(** C1 (amended): in every reachable state the pre-load loop has sent at
    most [maxConcurrentTask] permits, exactly [maxConcurrentTask] once it
    has finished; permits in the channel plus permits checked out plus
    permits dropped equal the permits sent, so at most [maxConcurrentTask]
    are checked out; and as long as the stop channel is open nothing was
    dropped, i.e. the permits in circulation are exactly the ones sent. *)
Theorem permits_conserved w :
  Reachable w ->
  pollerRequestCh w + outside w + dropped w = issued w /\
  issued w <= capacity w /\
  (preloadDone w = true -> issued w = capacity w) /\
  outside w <= capacity w /\
  (stopCh w = false -> pollerRequestCh w + outside w = issued w).
Proof.
  intros HR. destruct (Reachable_Inv w HR) as (I1 & I2 & I3 & I4 & _).
  unfold preloadDone. repeat split; try lia.
  - destruct (dispatcher w); intros; try discriminate; assumption.
  - intros Hs; specialize (I4 Hs); lia.
Qed.

Lemma permits_conserved_witness :
  exists w,
    run (startAndPreload 2 ++ [EvPollerTake 0; EvPollTask 0 gotTask; EvPollerSend 0])
        (newBaseWorker opts_1_0_2) = Some w /\
    (pollerRequestCh w + outside w + dropped w = issued w /\
     issued w <= capacity w /\
     (preloadDone w = true -> issued w = capacity w) /\
     outside w <= capacity w /\
     (stopCh w = false -> pollerRequestCh w + outside w = issued w)).
Proof.
  eexists; split; [vm_compute; reflexivity|].
  apply permits_conserved.
  exists opts_1_0_2, (startAndPreload 2 ++ [EvPollerTake 0; EvPollTask 0 gotTask; EvPollerSend 0]).
  vm_compute; reflexivity.
Defined.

§ §

## The task
Reproduce the lines of the entries above from the one with "unfold preloadDone. repeat split; try lia." to the one with "apply permits_conserved.", both included, exactly and without any other line.

## Answer below
  unfold preloadDone. repeat split; try lia.
  - destruct (dispatcher w); intros; try discriminate; assumption.
  - intros Hs; specialize (I4 Hs); lia.
Qed.

Lemma permits_conserved_witness :
  exists w,
    run (startAndPreload 2 ++ [EvPollerTake 0; EvPollTask 0 gotTask; EvPollerSend 0])
        (newBaseWorker opts_1_0_2) = Some w /\
    (pollerRequestCh w + outside w + dropped w = issued w /\
     issued w <= capacity w /\
     (preloadDone w = true -> issued w = capacity w) /\
     outside w <= capacity w /\
     (stopCh w = false -> pollerRequestCh w + outside w = issued w)).
Proof.
  eexists; split; [vm_compute; reflexivity|].
  apply permits_conserved.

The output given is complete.